第9話 掛川由布子5「筋肉」
笑顔の行方
「あった、あった」と母が言う。
「何が」
「おばあちゃんの笑った顔」
「写真見つかったの?」
「そう」
「見せて、見せて」そこには、分からないくらい古い、忘れかけていた祖母の笑顔があった。

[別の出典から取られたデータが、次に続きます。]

Lemma view_elem n :
  n ∈ view → 1 <= request_block snapshot ∧ ∃ ns,
    rn_address n ∈ addresses b ∧ nodes st !! address_to_string (rn_address n) = Some ns ∧
    active_at ns (request_block snapshot - 1) = true ∧ snap_ticket_price snapshot ≠ 0 ∧
    tickets n = seqZ 1 (ticket_count (ticket_balance_at ns (request_block snapshot - 1))
                          (snap_ticket_price snapshot)).
Proof.
  unfold view, build_nodes_from_state, checked_sub.
  destruct (Z.leb_spec 1 (request_block snapshot)) as [Hle|Hlt]; [|by intros ?%elem_of_nil].
  intros (m & Hm & Hb)%list_elem_of_omap. split; [done|]. unfold build_node in Hb.
  destruct (nodes st !! _) as [ns|] eqn:Hns; [|done]. cbn [mbind option_bind] in Hb. exists ns.
  destruct (active_at ns _) eqn:Hact; [|done]. cbn [negb] in Hb.
  destruct (Z.eqb_spec (snap_ticket_price snapshot) 0) as [?|Hp]; [done|].
  destruct (_ =? 0); [done|]. injection Hb as <-. cbn [rn_address tickets]. split_and!; try done.
  by apply list_elem_of_fmap_2.
Qed.

(** The store and the snapshot hold [U256] values. *)
Definition amounts_ok : Prop :=
  0 <= snap_ticket_price snapshot ∧
  map_Forall (λ _ ns, Forall (λ c, 0 <= cp_value c) (ticket_balance_history ns)) (nodes st).

Lemma balance_nonneg ns t :
  Forall (λ c, 0 <= cp_value c) (ticket_balance_history ns) → 0 <= ticket_balance_at ns t.
Proof.
  intros Hall. unfold ticket_balance_at, checkpoint_value. destruct (partition_point _ _) as [|i]; [done|].
  destruct (_ !! i) as [c|] eqn:E; [|done]. cbn. rewrite Forall_lookup in Hall. by apply (Hall i).
Qed.

Lemma view_tickets n : amounts_ok → n ∈ view → 1 ∈ tickets n.
Proof.
  intros [Hp Hb]. unfold view, build_nodes_from_state. destruct (checked_sub _ _) as [t|]; [|by intros ?%elem_of_nil].
  intros (m & Hm & Hn)%list_elem_of_omap. unfold build_node in Hn.
  destruct (nodes st !! _) as [ns|] eqn:Hns; [|done]. cbn [mbind option_bind] in Hn.
  destruct (active_at ns t); [|done]. cbn [negb] in Hn.
  destruct (Z.eqb_spec (snap_ticket_price snapshot) 0); [done|].
  destruct (Z.eqb_spec (ticket_count (ticket_balance_at ns t) (snap_ticket_price snapshot)) 0) as [|Hne]; [done|].
  injection Hn as <-. cbn [tickets]. apply elem_of_seqZ.
  assert (0 <= ticket_balance_at ns t / snap_ticket_price snapshot)
    by (apply Z.div_pos; [by apply balance_nonneg, (Hb _ _ Hns)|lia]).
  unfold ticket_count in *. case_match; lia.
Qed.

Lemma omap_full {A B} (f : A → option B) (l : list A) :
  (length l <= length (omap f l))%nat → ∀ x, x ∈ l → is_Some (f x).
Proof.
  induction l as [|y l IH]; [by intros _ x ?%elem_of_nil|].
  assert (length (omap f l) <= length l)%nat as Hle.
  { clear. induction l as [|z l IH]; cbn; [lia|]. destruct (f z); cbn; lia. }
  cbn [omap list_omap length]. destruct (f y) eqn:E; cbn [length]; [|lia]. intros Hl x [->|Hx]%elem_of_cons.
  - by rewrite E.
  - apply IH; [lia|done].
Qed.

Lemma known_owners_all t :
  (length view - size (known_owners owner_state chain t view) = 0)%nat →
  ∀ n, n ∈ view → is_Some (known_owners owner_state chain t view !! rn_address n).
Proof.
  unfold known_owners. set (f := λ n, _ <$> owner_at _ _ _ _). intros Hl n Hn.
  assert (∀ l : list (Address * Address), size (list_to_map l : gmap Address Address) <= length l)%nat as Hs.
  { clear. induction l as [|[k v] l IH]; [done|]. rewrite list_to_map_cons, map_size_insert.
    cbn [length]. destruct (_ !! _); unfold id; lia. }
  specialize (Hs (rev (omap f view))). rewrite length_rev in Hs.
  destruct (omap_full f view ltac:(lia) n Hn) as [[k o] Ho].
  destruct (list_to_map _ !! _) eqn:E; [done|]. apply not_elem_of_list_to_map in E. exfalso. apply E.
  apply list_elem_of_fmap. exists (k, o). split.
  - unfold f in Ho. destruct (owner_at _ _ _ _); [|done]. by injection Ho as <- <-.
  - apply list_elem_of_In, in_rev. rewrite rev_involutive. apply list_elem_of_In, list_elem_of_omap. eauto.
Qed.

Lemma owner_loop_total size owners : ∀ ws groups cs,
  (∀ w, w ∈ ws → is_Some (owners !! w_address w)) →
  ∃ r, owner_loop size owners groups cs ws = Ok r.
Proof.
  induction ws as [|w ws IH]; intros groups cs Ho; cbn [owner_loop]; [by eexists|].
  destruct (Ho w (list_elem_of_here _ _)) as [o ->]. destruct (default _ _) as [r m].
  assert (∀ w, w ∈ ws → is_Some (owners !! w_address w)) by (intros; by apply Ho, list_elem_of_further).
  by destruct (_ <? _)%nat; apply IH.
Qed.

(** With a readable E3 id the selection has a result. *)
Lemma winners_total :
  (∃ x, u256_from_decimal (e3_num e3) = Some x) → ∃ ws, winners = Ok ws.
Proof.
  intros [x Hx]. destruct (committee_items e3 seed x Hx view) as (items & Hi & _ & _ & Hbest).
  unfold winners. destruct shortlisted eqn:Hs; [|rewrite Hi; by eexists].
  unfold shortlisted in Hs. apply andb_true_iff in Hs as [_ Hs%Nat.eqb_eq].
  unfold get_owner_candidates. rewrite Hi.
  destruct (owner_loop_total candidate_owners
    (known_owners owner_state chain (request_block snapshot - 1) view)
    (merge_sort operator_le (take (length view) items)) ∅ []) as [r ->]; [|by eexists].
  intros w Hw. rewrite merge_sort_Permutation in Hw.
  apply elem_of_take in Hw as (i & Hw%list_elem_of_lookup_2 & _).
  apply Hbest in Hw as [(n & tid & Hn & Ha & _) _]. rewrite <- Ha. by apply known_owners_all.
Qed.
Lemma submission_inv address rank tid :
  submission address = Ok (Some (rank, tid)) →
  ∃ want ws, parse_address address = Some want ∧ has_local_capacity st e3 want snapshot = true ∧
    winners = Ok ws ∧ rank_of want ws = Some (rank, tid).
Proof.
  intros Hsub. destruct (parse_address address) as [want|] eqn:Hp.
  2:{ unfold submission, get_submission_index in Hsub. by rewrite Hp in Hsub. }
  destruct (has_local_capacity st e3 want snapshot) eqn:Hc.
  2:{ unfold submission, get_submission_index in Hsub. by rewrite Hp, Hc in Hsub. }
  destruct (Z.le_gt_cases 1 (request_block snapshot)) as [Hr|Hr].
  2:{ unfold submission, get_submission_index, checked_sub in Hsub. rewrite Hp, Hc in Hsub.
      cbn [negb] in Hsub. by rewrite (proj2 (Z.leb_gt _ _)) in Hsub. }
  rewrite (submission_eq address want Hp Hc Hr) in Hsub.
  destruct winners as [ws|] eqn:Hw; cbn [lift] in Hsub; [|done].
  exists want, ws. split_and!; [done..|]. by injection Hsub.
Qed.

(** In the view an address has one ticket list, so its best ticket is the one of its node. *)
Lemma view_best x n :
  u256_from_decimal (e3_num e3) = Some x → amounts_ok → n ∈ view →
  ∃ w, w_address w = rn_address n ∧ ticket_id w ∈ tickets n ∧ best_of seed x view (rn_address n) w.
Proof.
  intros Hx Ham Hn. pose proof (view_tickets n Ham Hn) as H1.
  destruct (calculate_best_ticket_least e3 seed x Hx n) as (w & _ & Hwa & Hmem & Hmin);
    [by intros E; rewrite E in H1; apply elem_of_nil in H1|].
  destruct Hmem as (tid & Htid & Ew). exists w. split; [done|]. split; [by rewrite Ew|]. split.
  - exists n, tid. done.
  - intros w' (n' & tid' & Hn' & Ha' & Ht' & ->). apply Hmin. exists tid'. split; [|by rewrite <- Ha'].
    apply view_elem in Hn as (_ & ns & _ & Hns & _ & _ & ->).
    apply view_elem in Hn' as (_ & ns' & _ & Hns' & _ & _ & E). rewrite E in Ht'.
    rewrite Ha', Hns in Hns'. by injection Hns' as <-.
Qed.

(** The committee of the whole view ranks every node in view. *)
Lemma view_ranked x n ws :
  u256_from_decimal (e3_num e3) = Some x → amounts_ok → n ∈ view →
  get_committee (length view) e3 seed view = Ok ws →
  ∃ rank t, rank_of (rn_address n) ws = Some (rank, Some t) ∧ t ∈ tickets n ∧
    0 <= rank < Z.of_nat (length view).
Proof.
  intros Hx Ham Hn Hws. destruct (view_best x n Hx Ham Hn) as (w & Hwa & Hwt & Hwb).
  destruct (committee_items e3 seed x Hx view) as (items & Hi & _ & Hnd & Hbest).
  assert (length items <= length view)%nat as Hlen.
  { rewrite <- (length_fmap w_address items), <- (length_fmap rn_address view).
    apply submseteq_length, NoDup_submseteq; [done|]. intros a (v & -> & Hv)%list_elem_of_fmap.
    apply Hbest in Hv as [(m & tid & Hm & <- & _) _]. by apply list_elem_of_fmap_2. }
  rewrite Hi, take_ge in Hws by done. injection Hws as <-.
  assert (w ∈ items) as Hw by (apply Hbest; by rewrite Hwa).
  destruct (proj2 (position_is_Some (λ v, w_address v =? rn_address n) items)) as [i Hp].
  { exists w. split; [done|]. by apply Z.eqb_eq. }
  unfold rank_of. rewrite Hp. apply position_Some in Hp as (v & Hv & Hva%Z.eqb_eq & _).
  assert (v = w) as ->.
  { apply list_elem_of_lookup in Hw as [j Hj].
    assert (i = j) as ->; [|congruence].
    eapply (NoDup_lookup (w_address <$> items)); [done|by rewrite list_lookup_fmap, Hv|].
    rewrite list_lookup_fmap, Hj. cbn. congruence. }
  cbn [mbind option_bind]. rewrite Hv. cbn [mbind option_bind]. eexists _, _. split; [done|].
  split; [done|]. apply lookup_lt_Some in Hv. lia.
Qed.

(** A rank is backed by a registered, active operator with a ticket. *)
Lemma submission_backed address rank tid x :
  u256_from_decimal (e3_num e3) = Some x → submission address = Ok (Some (rank, tid)) →
  ∃ want ns t, parse_address address = Some want ∧ has_local_capacity st e3 want snapshot = true ∧
    want ∈ addresses b ∧ nodes st !! address_to_string want = Some ns ∧
    active_at ns (request_block snapshot - 1) = true ∧ tid = Some t ∧
    1 <= t <= ticket_balance_at ns (request_block snapshot - 1) / snap_ticket_price snapshot.
Proof.
  intros Hx (want & ws & Hp & Hc & Hws & Hrank)%submission_inv.
  apply rank_of_Some in Hrank as (i & w & -> & Hw & <- & ->).
  destruct (winners_from_view ws w) as (n & Hn & Ha & Ht);
    [by exists x|done|by eapply list_elem_of_lookup_2|].
  apply view_elem in Hn as (Hr & ns & Hreg & Hns & Hact & Hpr & Htk). rewrite Ha in Hreg, Hns.
  rewrite Htk in Ht. apply elem_of_seqZ in Ht. exists (w_address w), ns, (ticket_id w).
  do 6 (split; [done|]). unfold ticket_count in Ht. case_match; lia.
Qed.

(** Equal ranks from one view belong to one address. *)
Lemma submission_rank_unshared address address' rank tid tid' :
  submission address = Ok (Some (rank, tid)) → submission address' = Ok (Some (rank, tid')) →
  parse_address address' = parse_address address.
Proof.
  intros (want & ws & Hp & _ & Hws & Hr)%submission_inv (want' & ws' & Hp' & _ & Hws' & Hr')%submission_inv.
  rewrite Hws in Hws'. injection Hws' as <-. rewrite Hp, Hp'.
  apply rank_of_Some in Hr as (i & w & -> & Hw & <- & _).
  apply rank_of_Some in Hr' as (j & w' & Hj & Hw' & <- & _). apply Nat2Z.inj in Hj. subst j. congruence.
Qed.
End Ranks.

(** A submission is legitimate and its rank is unshared.  When the backend answers with a rank
    and a ticket, the address is registered and free to take the duty, was active just before the
    request, and the ticket is one of the tickets its balance bought at the request's price; and
    no other address can obtain the same rank from the same view. *)
Theorem submission_sound `{AlloyOps} `{AddressText} b e3 seed chain st snapshot candidate_owners
    owner_state owner_shortlist address rank tid (e3_u256 : Z) :
  u256_from_decimal (e3_num e3) = Some e3_u256 →
  get_submission_index b e3 seed address chain st snapshot candidate_owners owner_state
    owner_shortlist = Ok (Some (rank, tid)) →
  ∃ want ns t, parse_address address = Some want ∧ has_local_capacity st e3 want snapshot = true ∧
    want ∈ addresses b ∧ nodes st !! address_to_string want = Some ns ∧
    active_at ns (request_block snapshot - 1) = true ∧ tid = Some t ∧
    1 <= t <= ticket_balance_at ns (request_block snapshot - 1) / snap_ticket_price snapshot ∧
    ∀ address' tid',
      get_submission_index b e3 seed address' chain st snapshot candidate_owners owner_state
        owner_shortlist = Ok (Some (rank, tid')) →
      parse_address address' = Some want.
Proof.
  intros Hx Hsub. destruct (submission_backed _ _ _ _ _ _ _ _ _ _ _ _ _ Hx Hsub)
    as (want & ns & t & Hp & Hc & Hreg & Hns & Hact & Ht & Hle).
  exists want, ns, t. do 7 (split; [done|]). intros address' tid' Hsub'. rewrite <- Hp.
  exact (submission_rank_unshared _ _ _ _ _ _ _ _ _ _ _ _ _ _ Hsub Hsub').
Qed.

亡くなる前、随分長いこと祖母の記憶はあらぬ方向に飛んでいた。
私と母の記憶すらなく、いつしか笑顔と言う物の存在すら忘れてしまうほどの月日が経っていた。
そこで困ったのが、遺影だった。
とにかく笑った写真がない。
私は祖母の事が大好きで、いつも笑っている祖母の顔が大好きだった。
だからどうしても遺影は、あの大好きだった祖母の笑顔でお葬式がしたかった。
無論母も同じで、散々家の中を探した。
とは言え、初めから諦めモードに入っていた。
そもそも祖母は写真が苦手で、カメラを向けられると、目をつぶってしまったり、表情がなくなったりとろくな写真がない。
その上、亡くなる前の病気の悪化だ。
「人の顔というのは、三十以上の筋肉で構成されておりまして、それらが複雑に絡み合い、骨と皮に張り付き、引っ張られ、表情と言うのは作られます」
「そうなんですか」と私は言う。
その時私は(笑顔ファクトリー)という自称、研究施設に来ていた。
「画像技術で笑顔を作ることは簡単です。ですが今申し上げたように、本当のご本人の笑顔は、それらの筋肉を加味しないといけませんので」
「はあ」と私は言ったが、結局そこで遺影を作って貰った。
母は最後まで、なんか違うのよねと言っていたが、仕方なくその写真を使った。
その写真は今も仏壇に飾られている。
四十九日も終わった今頃になって、出てきた写真。
母と私は、その写真を二人で見つめた。
「おばあちゃんってこんな感じで笑うんだっけ」
「ママはどっちかというと、ママが子供の時の方が印象に残っているな」
「そうだ、この笑顔で、由布ちゃん、由布ちゃんて呼ばれていた」
そして私はその古びた写真を、仏壇に置いた。